Hermite Interpolation: Hermite interpolation is a method of constructing a polynomial that not only passes through given data points but also matches specified derivative values at those points. This technique allows for more accurate approximations than standard polynomial interpolation by ensuring that both the function's value and its slope are taken into account, which is particularly useful in applications requiring smoothness and continuity.
Interpolation Polynomial: An interpolation polynomial is a polynomial function that passes through a given set of points, providing an estimate or approximation of the function's values at those points.
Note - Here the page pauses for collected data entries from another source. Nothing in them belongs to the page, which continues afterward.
(** X24: the "Publication Types" list shows every type of the table
    exactly once, with its count, from the highest count to the lowest,
    types with the same count in the order in which they were first
    counted. *)
Theorem X24_types_listing (c : Report.counter) :
  Permutation (Report.sorted_desc c) c
  /\ descending (Report.sorted_desc c)
  /\ forall n, with_count n (Report.sorted_desc c) = with_count n c.
Proof.
  split; [apply sorted_desc_perm|].
  split; [apply sorted_desc_descending | intros n; apply sorted_desc_with_count].
Qed.

(** ** Escaping *)

Lemma escape_pipes_cons c s :
  Report.escape_pipes (c :: s)
  = (if ch_eqb c "|" then [Report.backslash; "|"%char] else [c])
    ++ Report.escape_pipes s.
Proof. reflexivity. Qed.

Lemma escape_pipes_head s :
  match Report.escape_pipes s with
  | d :: _ => ch_eqb d "|" = false
  | [] => True
  end.
Proof.
  destruct s as [|c s]; [exact I|]. rewrite escape_pipes_cons.
  destruct (ch_eqb c "|") eqn:E; [reflexivity | exact E].
Qed.

(** X25: escaping the pipes of a label loses nothing and leaves no pipe
    bare: every pipe of the escaped label has a backslash before it, and
    dropping those backslashes gives the label back. *)
Theorem X25_escape_pipes (label : str) :
  unescape_pipes (Report.escape_pipes label) = label
  /\ forall prev, has_bare_pipe prev (Report.escape_pipes label) = false.
Proof.
  split.
  - induction label as [|c s IH]; [reflexivity|].
    rewrite escape_pipes_cons. destruct (ch_eqb c "|") eqn:E.
    + apply ch_eqb_eq in E. subst c. simpl. rewrite IH. reflexivity.
    + pose proof (escape_pipes_head s) as Hh. cbn [app].
      destruct (Report.escape_pipes s) as [|d t] eqn:Es.
      * simpl. destruct s as [|c' s']; [reflexivity|].
        rewrite escape_pipes_cons in Es. destruct (ch_eqb c' "|"); discriminate.
      * cbn [unescape_pipes]. rewrite Hh, andb_false_r.
        cbn [unescape_pipes] in IH. rewrite IH. reflexivity.
  - induction label as [|c s IH]; intros prev; [reflexivity|].
    rewrite escape_pipes_cons. destruct (ch_eqb c "|") eqn:E.
    + simpl. rewrite IH. reflexivity.
    + simpl. rewrite E, IH. reflexivity.
Qed.

(** ** Size of the report *)

Lemma length_types_section c :
  length (Report.types_section c)
  = match c with [] => 0 | _ :: _ => length c + 2 end.
Proof.
  destruct c as [|x c]; [reflexivity|]. unfold Report.types_section.
  rewrite !length_app, length_map, (Permutation_length (sorted_desc_perm (x :: c))).
  simpl. lia.
Qed.

Lemma length_top10_section title head rule escape c :
  length (Report.top10_section title head rule escape c)
  = match c with [] => 0 | _ :: _ => Nat.min 10 (length c) + 4 end.
Proof.
  destruct c as [|x c]; [reflexivity|]. unfold Report.top10_section.
  rewrite !length_app, length_map.
  destruct (enumerate1_parts (Report.most_common 10 (x :: c))) as [_ H].
  rewrite <- (length_map snd), H. unfold Report.most_common.
  rewrite length_take, (Permutation_length (sorted_desc_perm (x :: c))).
  simpl. lia.
Qed.

Lemma length_format_lines (s : Report.stats) (filenames : list str) :
  length (Report.format_lines s filenames)
  = 7 + length filenames
    + match Report.entry_types s with [] => 0 | c => length c + 2 end
    + match Report.authors s with [] => 0 | c => Nat.min 10 (length c) + 4 end
    + match Report.journals s with [] => 0 | c => Nat.min 10 (length c) + 4 end
    + match Report.conferences s with [] => 0 | c => Nat.min 10 (length c) + 4 end
    + match Report.years s with [] => 0 | c => Nat.min 10 (length c) + 4 end.
Proof.
  unfold Report.format_lines.
  rewrite !length_app, length_map, length_types_section, !length_top10_section.
  destruct (Report.entry_types s), (Report.authors s), (Report.journals s),
    (Report.conferences s), (Report.years s); simpl; lia.
Qed.

(** *** The items that [format_markdown] joins, and the lines of its text *)

Section ReportLines.

Lemma contains_app x a b : contains x (a ++ b) = contains x a || contains x b.
Proof. unfold contains. apply existsb_app. Qed.

Lemma split_char_none x s : contains x s = false -> split_char x s = [s].
Proof.
  induction s as [|c s IH]; intros H; [reflexivity|].
  simpl in H. apply orb_false_iff in H as [Hc H].
  simpl. rewrite (IH H), ch_eqb_sym, Hc. reflexivity.
Qed.

(** Splitting undoes joining when no item contains the separator. *)
Lemma split_join_char x l :
  l <> [] -> Forall (fun w => contains x w = false) l ->
  split_char x (join_char x l) = l.
Proof.
  induction l as [|w ws IH]; intros Hne H; [congruence|].
  inversion H as [|? ? Hw Hws]; subst.
  destruct ws as [|w' ws]; [apply split_char_none, Hw|].
  change (join_char x (w :: w' :: ws)) with (w ++ x :: join_char x (w' :: ws)).
  rewrite (split_char_first _ _ _ Hw), IH; [reflexivity | discriminate | exact Hws].
Qed.

Lemma digits_of_uint d c :
  In c (list_ascii_of_string (NilEmpty.string_of_uint d)) -> is_digit c = true.
Proof.
  induction d as [|d IH|d IH|d IH|d IH|d IH|d IH|d IH|d IH|d IH|d IH];
    simpl; intros H; [contradiction|..];
    (destruct H as [<-|H]; [reflexivity | exact (IH H)]).
Qed.

Lemma str_of_nat_digits n c : In c (Report.str_of_nat n) -> is_digit c = true.
Proof.
  unfold Report.str_of_nat, NilZero.string_of_uint.
  destruct (Nat.to_uint n) eqn:E; try apply digits_of_uint.
  simpl. intros [<-|[]]. reflexivity.
Qed.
It is widely used in numerical analysis to construct functions that closely approximate other functions based on discrete data, making it essential for various applications like curve fitting and numerical integration.
Joseph-Louis Lagrange: Joseph-Louis Lagrange was an influential mathematician and astronomer in the 18th century, known for his contributions to various fields, including calculus, number theory, and approximation theory. He developed important concepts such as Lagrange interpolation, which forms the foundation of Hermite interpolation, and made significant advancements in the use of continued fractions for approximating functions and solving equations. His work laid the groundwork for future developments in these mathematical areas.
Lagrange Interpolation: Lagrange interpolation is a polynomial interpolation method that allows the construction of a polynomial that passes through a given set of data points. This technique is particularly useful for estimating values and constructing functions based on discrete data, connecting closely to concepts like Hermite interpolation, which enhances the polynomial fit by incorporating derivative information, and Padé approximation, which provides rational function approximations for better convergence properties.
Newton's Divided Difference: Newton's divided difference is a method used to compute the coefficients of a polynomial interpolation based on a set of given data points. This technique allows for the construction of the Newton interpolation polynomial, which can efficiently approximate functions and handle new data points with relative ease. The divided difference is especially useful in Hermite interpolation, where it aids in maintaining the values of both the function and its derivatives at specified points.
Numerical Analysis: Numerical analysis is the study of algorithms that use numerical approximation to solve mathematical problems. It focuses on finding approximate solutions to complex equations that cannot be solved analytically, providing methods to analyze the accuracy and efficiency of these approximations. This field is essential in applied mathematics and connects deeply with concepts like polynomial approximation and interpolation methods, helping to address practical problems in engineering, physics, and other scientific domains.
Smoothness: Smoothness refers to the property of a function or curve that indicates how continuously it can be represented, particularly in terms of derivatives. In approximation theory, smoothness is crucial as it impacts the quality of interpolation and approximation, affecting how well a function can be modeled by simpler functions or curves. A smoother function will generally lead to better approximations and more visually appealing curves, which is especially important in applications like computer graphics and geometric modeling.